Here I discuss the forms the end-to-end principle, considered as a
computer systems architectural principle, has taken over the years,
how it is reshaping society, and how it is merely an extension of the
fundamental human right to freedom of speech --- and the consequences.

I'm sorry to be sending out such a rough draft.  It probably should be
completely rewritten.

Contents
--------

The End-To-End Principle in Mainframes
The End-To-End Principle in the Internet
Scholarly Writing and the End-To-End Principle
The OSI Layer Cake
Content-Centric Networking
Who Are The Ends?
Manifesto
Footnotes

The End-To-End Principle in Mainframes
--------------------------------------

The end-to-end principle was first stated, as far as I know, in Butler
Lampson's "Hints For Systems Design" paper back in the 1970s.
Basically, as I remember it, Butler's argument is that any kind of
error-checking or error correction has to be done by the original
creator of the information and the final user in order to be
trustworthy.  In Butler's example (again, as I remember it), in
getting a data file from the program that originally created it to the
program that eventually uses it, there are a number of places the file
can be corrupted:
- the operating system routines that accept data from the program may
  have defects that corrupt the data;
- the memory in which those routines store the data before writing it
  to disk may be flaky and corrupt the data;
- the bus that connects the memory to the disk controller may be
  flaky;
- the disk controller may be flaky;
- the wires from the disk controller to the disk may be noisy;
- the magnetic domains on the spinning disk may demagnetize over time;
- and when reading the data back, again we must contend with wires,
  disk controllers, buses, memory, and operating system.

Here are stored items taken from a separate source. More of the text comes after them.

Lemma tok_Rename p old q new w : tok w → tok (Rename m p old q new w).2.
Proof using Hquiet.
  intros Hw. apply tok_read_only; [done|]. cbv zeta. destruct (GetChild p old _) as [c|] eqn:Hg; [|done].
  cbv zeta. destruct (negb (IsSafeName _ _)); [done|]. destruct (negb (if _ : bool then _ else _)); [done|].
  destruct (_ && _); [by apply tok_renameLocal|].
  match goal with |- context [request m ?p ?f ?c ?o w] => pose proof (tok_request p f c o w Hw) as Hw1;
    assert (same_tree (wd_vfs w) (wd_vfs (request m p f c o w).2)) as [Hn _];
    [unfold request; pose proof (Hquiet c o w); destruct (m_Execute m c o w) as [[r|] ?]; [destruct (Success r)|]; done|];
    destruct (request m p f c o w) as [[resp|err] w1] end; cbn [snd] in *; [|done].
  assert (GetChild p old (wd_nodes w1) = Some c) as Hg1 by (unfold wd_nodes; by rewrite Hn).
  destruct (tok_move p c old q new (joinPath (n_RemotePath (node_at q w)) new) w1 Hg1 Hw1) as [Hw2 Hun].
  match goal with |- context [rekey c ?pa ?i ?w'] => pose proof (rekey_tok c pa i w' Hun Hw2) as Hr;
    destruct (rekey c pa i w') as [id w2] end. cbn [snd] in *.
  destruct (n_IsDir (node_at c w)); [by apply tok_rewriteSubtree|done].
Qed.

(** *** Rejected files *)

Lemma tok_remove_walk fuel status dir count w : tok w → tok (remove_walk m fuel status dir count w).2.
Proof using Type.
  revert dir count w. induction fuel as [|fuel IH]; intros dir count w Hw; [done|].
  simpl. destruct (negb _); [done|]. generalize (range_children m dir w). intros l. revert count w Hw.
  induction l as [|[name c] l IHl]; intros count w Hw; [done|]. simpl. case_decide.
  - apply IHl. apply tok_untrack. by apply tok_remove.
  - destruct (n_IsDir _); [|by apply IHl]. pose proof (IH c count w Hw) as Hw'.
    destruct (remove_walk m fuel status c count w) as [k w']. by apply IHl.
Qed.

Lemma tok_CleanRejected w : tok w → tok (CleanRejected m w).2.
Proof using Type.
  intros Hw. unfold CleanRejected. pose proof (tok_run DeleteRejected w Hw) as Hw1.
  destruct (run_db DeleteRejected w) as [[hashes|err] w1]; [|done]. simpl in Hw1.
  assert (tok (foldl (λ w h, release_blob h 0 w) w1 hashes)) as Hw2.
  { apply foldl_keeps; [|done]. intros ???. apply tok_release. }
  unfold removeFromTreeByStatus. cbv zeta.
  match goal with |- context [remove_walk m ?f ?s ?d ?c ?w] => pose proof (tok_remove_walk f s d c w Hw2) as H;
    by destruct (remove_walk m f s d c w) end.
Qed.

(** *** The content of files *)

Variable mk : string → string.
Variable un : string → option string.

Lemma same_tree_do_db {T} (op : DB → result error T * DB) v : same_tree v (do_db op v).
Proof using Type. by rewrite do_db_eq. Qed.
Lemma tree_ok_do_db {T} (op : DB → result error T * DB) v : tree_ok v → tree_ok (do_db op v).
Proof using Type. rewrite do_db_eq. by apply tree_ok_same. Qed.

Lemma tree_ok_Write l off data now v : tree_ok v → tree_ok (Write l off data now v).2.
Proof using Type.
  intros Hv. unfold Write. destruct (v_readOnly v); [done|]. destruct (v_nodes v !! l) as [nd|]; [|done].
  destruct (load_data _ _) as [d|]; [|done].
  destruct (go_slice _ _ _); apply tree_ok_update; (done || intros ?; by repeat split).
Qed.

Lemma tree_ok_Truncate l size now v : tree_ok v → tree_ok (Truncate l size now v).2.
Proof using Type.
  intros Hv. unfold Truncate. destruct (v_readOnly v); [done|]. destruct (v_nodes v !! l) as [nd|]; [|done].
  destruct (load_data _ _) as [d|]; [|done].
  match goal with |- context [match ?o with Some _ => _ | None => _ end] => destruct o end;
    apply tree_ok_update; (done || intros ?; by repeat split).
Qed.

Lemma tree_ok_Flush l env v : tree_ok v → tree_ok (Flush mk un l env v).2.
Proof using Type.
  intros Hv. unfold Flush. destruct (v_nodes v !! l) as [nd|]; [|done].
  destruct (n_Dirty nd), (n_Data nd) as [data|]; try done.
  destruct (Put _ _ _ _ _ _) as [[hash|err] s]; [|by apply (tree_ok_same v)].
  unfold flush_stored.
  set (v1 := with_node l _ _). assert (tree_ok v1) as Hv1.
  { apply tree_ok_update; [intros ?; by repeat split|by apply (tree_ok_same v)]. }
  set (v2 := do_db (MarkDirty (n_ID nd)) (do_db (MarkCached (n_ID nd) hash (Unix (fe_now env))) v1)).
  assert (tree_ok v2) as Hv2 by (by do 2 apply tree_ok_do_db).
  set (v3 := if decide (n_ContentHash nd ≠ hash) then _ else v2).
  assert (tree_ok v3) as Hv3 by (unfold v3; case_decide; [by apply (tree_ok_same v2)|done]).
  destruct (ValidateFile _ _) as [[] reason]; cbn [snd].
  - by apply tree_ok_do_db.
  - apply tree_ok_update; [intros ?; by repeat split|]. by apply tree_ok_do_db.
Qed.

Lemma tree_ok_Release l env v : tree_ok v → tree_ok (Release mk un l env v).2.
Proof using Type.
  intros Hv. unfold Release. destruct (v_nodes v !! l) as [nd|]; [|done]. cbv zeta.
  assert (tree_ok (with_node l (λ nd, nd <| n_OpenCount := n_OpenCount nd - 1 |>) v)).
  { apply tree_ok_update; [intros ?; by repeat split|done]. }
  case_decide; [by apply tree_ok_Flush|done].
Qed.

(** ** Reachable trees *)

(** Everything that happens to a mount: the operations a file system call
    makes, and steps of other components that leave the links of the tree
    alone (transfers, the clock, the local files, the database). *)
Inductive vfs_step : World → World → Prop :=
| step_Lookup p name w : vfs_step w (Lookup m p name w).2
| step_Readdir p w : vfs_step w (Readdir m p w).2
| step_Create p name w : vfs_step w (Create p name w).2
| step_Mkdir p name w : vfs_step w (Mkdir m p name w).2
| step_Unlink p name w : vfs_step w (Unlink m p name w).2
| step_Rmdir p name w : vfs_step w (Rmdir m p name w).2
| step_Rename p old q new w : vfs_step w (Rename m p old q new w).2
| step_CleanRejected w : vfs_step w (CleanRejected m w).2
| step_Write l off data now w : vfs_step w (w <| wd_vfs := (Write l off data now (wd_vfs w)).2 |>)
| step_Truncate l size now w : vfs_step w (w <| wd_vfs := (Truncate l size now (wd_vfs w)).2 |>)
| step_Flush l env w : vfs_step w (w <| wd_vfs := (Flush mk un l env (wd_vfs w)).2 |>)
| step_Release l env w : vfs_step w (w <| wd_vfs := (Release mk un l env (wd_vfs w)).2 |>)
| step_node l f w : benign f → vfs_step w (on_node l f w)
| step_other w w' : same_tree (wd_vfs w) (wd_vfs w') → vfs_step w w'.

Lemma tok_step w w' : vfs_step w w' → tok w → tok w'.
Proof using Hquiet.
  intros [] Hw.
  - by apply tok_Lookup.
  - by apply tok_Readdir.
  - by apply tok_Create.
  - by apply tok_Mkdir.
  - by apply tok_Unlink.
  - by apply tok_Rmdir.
  - by apply tok_Rename.
  - by apply tok_CleanRejected.
  - by apply tree_ok_Write.
  - by apply tree_ok_Truncate.
  - by apply tree_ok_Flush.
  - by apply tree_ok_Release.
  - by apply tok_node.
  - by eapply tok_same.
Qed.

Lemma tok_New remoteBase db store now : tree_ok (New remoteBase (m_Root m) db store now).
Proof using Type.
  split; simpl.
  - intros p pn ch name c Hp Hs Hnm. apply lookup_singleton_Some in Hp as [_ <-]. simpl in Hs.
    injection Hs as <-. by rewrite lookup_empty in Hnm.
  - intros id l Hl. by rewrite lookup_empty in Hl.
Qed.

(** *** What each operation does to the index *)

(** A node is found under its own identifier, if it has one. *)
Definition indexed (w : World) (l : loc) : Prop := ∀ nd,
  wd_nodes w !! l = Some nd → n_ID nd ≠ 0 → NodeByID (n_ID nd) (wd_vfs w) = Some l.
(** A node is found nowhere: in no directory and under no identifier. *)
Definition forgotten (w : World) (l : loc) : Prop :=
  unlisted (wd_nodes w) l ∧ ∀ id, NodeByID id (wd_vfs w) ≠ Some l.

Lemma indexed_track l w : indexed (on_vfs (trackNode l) w) l.
Proof using Type.
  intros nd. unfold wd_nodes, NodeByID, on_vfs. simpl. unfold trackNode.
  destruct (v_nodes (wd_vfs w) !! l) as [nd'|] eqn:Hw; [|simpl; rewrite Hw; done].
  destruct (decide (n_ID nd' = 0)) as [Hz|Hz]; simpl; rewrite Hw; intros [= <-] Hid; [done|].
  by rewrite lookup_insert_eq.
Qed.
Lemma indexed_same w w' l : same_tree (wd_vfs w) (wd_vfs w') → indexed w l → indexed w' l.
Proof using Type. intros [Hn Hi] Hx nd. unfold wd_nodes, NodeByID. rewrite Hn, Hi. apply Hx. Qed.

Lemma Create_indexed p name w l w' :
  GetChild p name (wd_nodes w) = None → Create p name w = (Ok l, w') → indexed w' l.
Proof using Type.
  intros Hg. unfold Create, read_only. destruct (v_readOnly _); [done|]. destruct (negb _); [done|]. rewrite Hg.
  destruct (ValidateFile name 0) as [ok reason]. cbv zeta. destruct (run_db _ w) as [[id|err] w1]; [|done].
  intros [= <- <-]. apply indexed_track.
Qed.
Lemma Mkdir_indexed p name w l w' : Mkdir m p name w = (Ok l, w') → indexed w' l.
Proof using Type.
  unfold Mkdir, read_only. destruct (v_readOnly _); [done|]. destruct (negb _); [done|].
  destruct (ValidateDirName name) as [[] reason]; [|done]. cbv zeta. destruct (request _ _ _ _ _ _) as [[resp|] w1]; [|done].
  cbv zeta. destruct (run_db _ w1) as [[id|err] w2]; [|done]. intros [= <- <-]. apply indexed_track.
Qed.

(** What a listing adds. *)
Lemma populate_entry_indexed p path seen e w l :
  let name := decryptName m (le_E2EEDisplayName e) in
  let w' := (populate_entry m p path seen e w).2 in
  GetChild p name (wd_nodes w) = None → GetChild p name (wd_nodes w') = Some l → indexed w' l.
Proof using Type.
  cbv zeta. intros Hg. unfold populate_entry. case_decide; [simpl; congruence|].
  destruct (IsExcludedDir _); [simpl; congruence|]. rewrite Hg. cbn [snd]. unfold new_child.
  destruct (upsert_id _ w) as [id w1]. set (nd := _ <| n_ID := id |>).
  destruct (alloc nd w1) as [k w2] eqn:Ha. unfold GetChild, children_of.
  assert (wd_nodes (on_vfs (trackNode k) (set_child p (decryptName m (le_E2EEDisplayName e)) k w2)) =
    update_node p (λ nd, nd <| n_Children := <[decryptName m (le_E2EEDisplayName e) := k]> <$> n_Children nd |>) (wd_nodes w2)) as ->.
  { unfold wd_nodes, on_vfs. simpl. unfold trackNode. destruct (v_nodes _ !! k); [by case_decide|done]. }
  unfold update_node. rewrite lookup_alter_eq. destruct (wd_nodes w2 !! p) as [pn|]; [|done]. simpl.
  destruct (n_Children pn) as [ch|]; simpl; [|done]. rewrite lookup_insert_eq. intros [= <-]. apply indexed_track.
Qed.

Today we could add Solid Oak Software Cyber Patrol corrupting the data
in transit over a network as another potential defect.

In this example, if the original program adds a CRC to the data file,
the program that uses the file will be able to detect all of these
errors with high probability; while if, say, the disk controller adds
a CRC to each data block on disk, it will cost just as much, but will
detect only a fraction of the errors.  While a chain of overlapping
error-checks, each covering only two or three links of the
communications path, could in principle detect an error at any point
along the path, such a chain is much more complex than a single
end-to-end check, and also much more likely to fail.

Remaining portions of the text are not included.